This Day in History – August 5

5 August 1965

Second Indo-Pak war begins


What happened?

The second Indo-Pak war began on 5th august 1965. This war was fought over the Kashmir issue and was initiated by Pakistan when between 26000 and 33000 Pakistani troops dressed as locals crossed over to the Indian side of the Line of Control (LOC). The war ended on 23 September 1965. This is an important event in India’s modern history and international relations for the IAS exam.

Second Indo-Pak War Background

  • On August 5, 1965, Pakistani troops masquerading as Kashmiri locals crossed the LOC with the aim of starting an insurgency among the locals against the Indian government.
  • This infiltration strategy was codenamed Operation Gibraltar.
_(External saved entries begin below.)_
Definition with_users (t : gmap uuid UserRow) (db : DB) : DB :=
  mkDB t (oidc_clients db) (oidc_client_redirect_uris db) (oidc_client_logout_uris db) (oidc_client_scopes db)
    (consent_grants db) (auth_transactions db) (authorization_codes db) (access_tokens db)
    (refresh_token_families db) (refresh_tokens db) (login_sessions db) (audit_events db) (credentials db)
    (oidc_client_secrets db) (preauth_sessions db) (logout_transactions db).
Definition with_oidc_clients (t : gmap uuid OidcClientRow) (db : DB) : DB :=
  mkDB (users db) t (oidc_client_redirect_uris db) (oidc_client_logout_uris db) (oidc_client_scopes db)
    (consent_grants db) (auth_transactions db) (authorization_codes db) (access_tokens db)
    (refresh_token_families db) (refresh_tokens db) (login_sessions db) (audit_events db) (credentials db)
    (oidc_client_secrets db) (preauth_sessions db) (logout_transactions db).
Definition with_oidc_client_redirect_uris (t : gmap (uuid * string) time) (db : DB) : DB :=
  mkDB (users db) (oidc_clients db) t (oidc_client_logout_uris db) (oidc_client_scopes db) (consent_grants db)
    (auth_transactions db) (authorization_codes db) (access_tokens db) (refresh_token_families db)
    (refresh_tokens db) (login_sessions db) (audit_events db) (credentials db) (oidc_client_secrets db)
    (preauth_sessions db) (logout_transactions db).
Definition with_oidc_client_logout_uris (t : gmap (uuid * string) time) (db : DB) : DB :=
  mkDB (users db) (oidc_clients db) (oidc_client_redirect_uris db) t (oidc_client_scopes db)
    (consent_grants db) (auth_transactions db) (authorization_codes db) (access_tokens db)
    (refresh_token_families db) (refresh_tokens db) (login_sessions db) (audit_events db) (credentials db)
    (oidc_client_secrets db) (preauth_sessions db) (logout_transactions db).
Definition with_oidc_client_scopes (t : gmap (uuid * string) time) (db : DB) : DB :=
  mkDB (users db) (oidc_clients db) (oidc_client_redirect_uris db) (oidc_client_logout_uris db) t
    (consent_grants db) (auth_transactions db) (authorization_codes db) (access_tokens db)
    (refresh_token_families db) (refresh_tokens db) (login_sessions db) (audit_events db) (credentials db)
    (oidc_client_secrets db) (preauth_sessions db) (logout_transactions db).
Definition with_consent_grants (t : gmap uuid ConsentGrantRow) (db : DB) : DB :=
  mkDB (users db) (oidc_clients db) (oidc_client_redirect_uris db) (oidc_client_logout_uris db)
    (oidc_client_scopes db) t (auth_transactions db) (authorization_codes db) (access_tokens db)
    (refresh_token_families db) (refresh_tokens db) (login_sessions db) (audit_events db) (credentials db)
    (oidc_client_secrets db) (preauth_sessions db) (logout_transactions db).
Definition with_auth_transactions (t : gmap uuid AuthTransactionRow) (db : DB) : DB :=
  mkDB (users db) (oidc_clients db) (oidc_client_redirect_uris db) (oidc_client_logout_uris db)
    (oidc_client_scopes db) (consent_grants db) t (authorization_codes db) (access_tokens db)
    (refresh_token_families db) (refresh_tokens db) (login_sessions db) (audit_events db) (credentials db)
    (oidc_client_secrets db) (preauth_sessions db) (logout_transactions db).
Definition with_authorization_codes (t : gmap uuid AuthorizationCodeRow) (db : DB) : DB :=
  mkDB (users db) (oidc_clients db) (oidc_client_redirect_uris db) (oidc_client_logout_uris db)
    (oidc_client_scopes db) (consent_grants db) (auth_transactions db) t (access_tokens db)
    (refresh_token_families db) (refresh_tokens db) (login_sessions db) (audit_events db) (credentials db)
    (oidc_client_secrets db) (preauth_sessions db) (logout_transactions db).
Definition with_access_tokens (t : gmap uuid AccessTokenRow) (db : DB) : DB :=
  mkDB (users db) (oidc_clients db) (oidc_client_redirect_uris db) (oidc_client_logout_uris db)
    (oidc_client_scopes db) (consent_grants db) (auth_transactions db) (authorization_codes db) t
    (refresh_token_families db) (refresh_tokens db) (login_sessions db) (audit_events db) (credentials db)
    (oidc_client_secrets db) (preauth_sessions db) (logout_transactions db).
Definition with_refresh_token_families (t : gmap uuid RefreshTokenFamilyRow) (db : DB) : DB :=
  mkDB (users db) (oidc_clients db) (oidc_client_redirect_uris db) (oidc_client_logout_uris db)
    (oidc_client_scopes db) (consent_grants db) (auth_transactions db) (authorization_codes db)
    (access_tokens db) t (refresh_tokens db) (login_sessions db) (audit_events db) (credentials db)
    (oidc_client_secrets db) (preauth_sessions db) (logout_transactions db).
Definition with_refresh_tokens (t : gmap uuid RefreshTokenRow) (db : DB) : DB :=
  mkDB (users db) (oidc_clients db) (oidc_client_redirect_uris db) (oidc_client_logout_uris db)
    (oidc_client_scopes db) (consent_grants db) (auth_transactions db) (authorization_codes db)
    (access_tokens db) (refresh_token_families db) t (login_sessions db) (audit_events db) (credentials db)
    (oidc_client_secrets db) (preauth_sessions db) (logout_transactions db).
Definition with_login_sessions (t : gmap uuid LoginSessionRow) (db : DB) : DB :=
  mkDB (users db) (oidc_clients db) (oidc_client_redirect_uris db) (oidc_client_logout_uris db)
    (oidc_client_scopes db) (consent_grants db) (auth_transactions db) (authorization_codes db)
    (access_tokens db) (refresh_token_families db) (refresh_tokens db) t (audit_events db) (credentials db)
    (oidc_client_secrets db) (preauth_sessions db) (logout_transactions db).
Definition with_audit_events (t : gmap uuid AuditEventRow) (db : DB) : DB :=
  mkDB (users db) (oidc_clients db) (oidc_client_redirect_uris db) (oidc_client_logout_uris db)
    (oidc_client_scopes db) (consent_grants db) (auth_transactions db) (authorization_codes db)
    (access_tokens db) (refresh_token_families db) (refresh_tokens db) (login_sessions db) t (credentials db)
    (oidc_client_secrets db) (preauth_sessions db) (logout_transactions db).
Definition with_credentials (t : gmap uuid CredentialRow) (db : DB) : DB :=
  mkDB (users db) (oidc_clients db) (oidc_client_redirect_uris db) (oidc_client_logout_uris db)
    (oidc_client_scopes db) (consent_grants db) (auth_transactions db) (authorization_codes db)
    (access_tokens db) (refresh_token_families db) (refresh_tokens db) (login_sessions db) (audit_events db) t
    (oidc_client_secrets db) (preauth_sessions db) (logout_transactions db).
Definition with_oidc_client_secrets (t : gmap uuid OidcClientSecretRow) (db : DB) : DB :=
  mkDB (users db) (oidc_clients db) (oidc_client_redirect_uris db) (oidc_client_logout_uris db)
    (oidc_client_scopes db) (consent_grants db) (auth_transactions db) (authorization_codes db)
    (access_tokens db) (refresh_token_families db) (refresh_tokens db) (login_sessions db) (audit_events db)
    (credentials db) t (preauth_sessions db) (logout_transactions db).
Definition with_preauth_sessions (t : gmap uuid PreauthSessionRow) (db : DB) : DB :=
  mkDB (users db) (oidc_clients db) (oidc_client_redirect_uris db) (oidc_client_logout_uris db)
    (oidc_client_scopes db) (consent_grants db) (auth_transactions db) (authorization_codes db)
    (access_tokens db) (refresh_token_families db) (refresh_tokens db) (login_sessions db) (audit_events db)
    (credentials db) (oidc_client_secrets db) t (logout_transactions db).
Definition with_logout_transactions (t : gmap uuid LogoutTransactionRow) (db : DB) : DB :=
  mkDB (users db) (oidc_clients db) (oidc_client_redirect_uris db) (oidc_client_logout_uris db)
    (oidc_client_scopes db) (consent_grants db) (auth_transactions db) (authorization_codes db)
    (access_tokens db) (refresh_token_families db) (refresh_tokens db) (login_sessions db) (audit_events db)
    (credentials db) (oidc_client_secrets db) (preauth_sessions db) t.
With this, Pakistan aimed to take control of Kashmir.
  • India had suffered a defeat at the hands of China in 1962 and Pakistan thought that the Indian army would not be able to defend Kashmir.
  • Operation Gibraltar was a failure since the presence of Pakistanis was reported to the Indian authorities by the locals themselves.
  • The Indian army retaliated and captured the Haji Pir Pass in Pakistan Occupied Kashmir (PoK).
  • On 1 September, Pakistan put into action its Operation Grand Slam aimed at capturing the town of Akhnoor in Jammu.
  • Although the Indian army was taken by surprise by this move, Pakistan was not able to capture Akhnoor.
  • India retaliated by attacking further south of the valley and successfully drove away the infiltrators from Kargil.
  • The international border (Radcliffe Line) was crossed by India on 6 September which marked the official beginning of the war.
  • The Indian army captured certain areas in the Lahore district of Pakistan.
  • This war, unlike the previous conflict in 1947-48, was fought on many fronts including in Rajasthan. This war also saw aerial combat between India and Pakistan for the first time.
  • This war saw action on the naval front also.
  • The war ended on 23 September 1965 after the United Nations Security Council called for an unconditional ceasefire from both India and Pakistan the previous day.
  • Both the USA and the USSR intervened diplomatically to prevent further escalation of the conflict.
  • The war was a victory for India even though Pakistan claims otherwise. Their stated aim of ‘liberating Kashmir’ did not succeed.
  • Both countries held each other’s territory after the war. India held 1840 sq.km of area while Pakistan held 540 sq.km.
  • India had 3000 military casualties while Pakistan had 3800.
  • Ceasefire negotiations were hosted by the USSR in Tashkent (now in Uzbekistan) in January 1966 which led to the Tashkent Agreement. The signatories to this agreement were Indian Prime Minister Lal Bahadur Shastri and Pakistani President Ayub Khan.
  • Shastri died in Tashkent following a heart attack.
  • This agreement compelled India and Pakistan to return the annexed areas to each other.
  • Officially the war ended in a stalemate owing to international diplomatic pressure, but India emerged as victorious considering the losses suffered by Pakistan.
  • When India agreed to the ceasefire, there was a lot of protest by the people and the military in India who believed a decisive victory could have been possible.
  • The ceasefire was in place until the Indo-Pak war of 1971.
  • The pre-war intelligence failure was partly responsible for India setting up the Research & Analysis Wing (RAW).
Also on this day
1905: Dr. Rajah Sir Muthiah Chettiar, banker, politician and philanthropist was born.

1950: Gopinath Bordoloi, freedom fighter and the architect of modern Assam passed away.

1965: Jayaprakash Narayan awarded the Ramon Magsaysay Award for public service.